Take the data below and extract the lines from the one with "(** What is" to the one with "Tn (Result string)", inclusive, exactly as written.

------------------------------

(* ===== verification/Tunnel.v ===== *)
(** * The tunnel server (internal/tunnel)

    The command [tunnel listen] writes a restriction file for wstunnel and runs
    it.  The YAML library is the parameter [YamlNodes], the settings library an
    argument; files and the process are events. *)

From S2P Require Import Prelude Prog.
From Stdlib Require Import Ascii.

(** ** The restriction file *)

(** [yaml.Node] *)
Inductive Node :=
| ScalarNode (tag value : string)
| SequenceNode (tag : string) (content : list Node)
| MappingNode (tag : string) (content : list Node).

Module Restriction.
Record t := mk { Name : string; Match : list Node; Allow : list Node }.
End Restriction.

Module Config.
Record t := mk { Restrictions : list Restriction.t }.
End Config.

Class YamlNodes := { Marshal_Config : Config.t → Result string }.

(** What is allowed: tunnels of this kind for the protocol Tcp. *)
Definition tcpNode (tag : string) : Node :=
  MappingNode tag [ScalarNode "" "protocol"; SequenceNode "" [ScalarNode "" "Tcp"]].

Definition matchValue (wstunnelSecret : string) : string := "^[Bb]earer +" +:+ wstunnelSecret +:+ "$".

Definition configData (wstunnelSecret : string) : Config.t :=
  Config.mk [Restriction.mk "My config" [ScalarNode "!Authorization" (matchValue wstunnelSecret)]
               [tcpNode "!Tunnel"; tcpNode "!ReverseTunnel"]].

(** ** The command *)

Inductive Tn : Type → Type :=
(** the name of the new file *)
| CreateTemp (pattern : string) : Tn (Result string)
| WriteTemp (file contents : string) : Tn (option GoError)
| CloseTemp (file : string) : Tn (option GoError)
| RemoveTemp (file : string) : Tn unit
| Printf (line : string) : Tn unit
(** a run of a program with its arguments *)
| RunCommand (name : string) (args : list string) : Tn (option GoError).

Definition wstunnelPrefix : string := "wstunnel".
(** The settings of [root.go]: flag, key and variable. *)
Definition wstunnelKey (flag : string) : string := wstunnelPrefix +:+ "." +:+ flag.

Definition orElse (s def : string) : string := if s =s "" then def else s.

Definition wstunnelArgs (file logLevel port : string) : list string :=
  ["server"; "--restrict-config"; file; "--log-lvl"; logLevel; "ws://0.0.0.0:" +:+ port].

Section Listen.
Context `{YamlNodes} (GetString : string → string).

(** The part of [listen] after the temporary file has been created. *)
Definition runWith (file yamlContent : string) : Prog Tn (option GoError) :=
  err ← trigger (WriteTemp file yamlContent);
  match err with
  | Some err =>
      _ ← trigger (CloseTemp file);
      mret (Some (Errorf ("failed to write YAML to temporary file: " +:+ err_msg err)))
  | None =>
      err ← trigger (CloseTemp file);
      match err with
      | Some err => mret (Some (Errorf ("failed to close temporary file: " +:+ err_msg err)))
      | None =>
          let args := wstunnelArgs file (orElse (GetString (wstunnelKey "log-level")) "INFO")
                        (orElse (GetString (wstunnelKey "port")) "5050") in
          _ ← trigger (Printf ("Executing wstunnel: wstunnel " +:+ Strings.Join args " "));
          err ← trigger (RunCommand "wstunnel" args);
          mret match err with
               | Some err => Some (Errorf ("wstunnel command failed: " +:+ err_msg err))
               | None => None
               end
      end
  end.

Definition listen : Prog Tn (option GoError) :=
  let wstunnelSecret := GetString (wstunnelKey "secret") in
  if wstunnelSecret =s "" then
    mret (Some (Errorf "wstunnel secret is not set, use --secret or WSTUNNEL_SECRET environment variable"))
  else
    match Marshal_Config (configData wstunnelSecret) with
    | inr err => mret (Some (Errorf ("failed to marshal YAML config: " +:+ err_msg err)))
    | inl yamlContent =>
        tmpFile ← trigger (CreateTemp "wstunnel-restrict-config-*.yaml");
        match tmpFile with
        | inr err => mret (Some (Errorf ("failed to create temporary file: " +:+ err_msg err)))
        | inl file => deferred (RemoveTemp file) (runWith file yamlContent)
        end
    end.
End Listen.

------------------------------

● ANSWER SPACE:
(** What is allowed: tunnels of this kind for the protocol Tcp. *)
Definition tcpNode (tag : string) : Node :=
  MappingNode tag [ScalarNode "" "protocol"; SequenceNode "" [ScalarNode "" "Tcp"]].

Definition matchValue (wstunnelSecret : string) : string := "^[Bb]earer +" +:+ wstunnelSecret +:+ "$".

Definition configData (wstunnelSecret : string) : Config.t :=
  Config.mk [Restriction.mk "My config" [ScalarNode "!Authorization" (matchValue wstunnelSecret)]
               [tcpNode "!Tunnel"; tcpNode "!ReverseTunnel"]].

(** ** The command *)

Inductive Tn : Type → Type :=
(** the name of the new file *)
| CreateTemp (pattern : string) : Tn (Result string)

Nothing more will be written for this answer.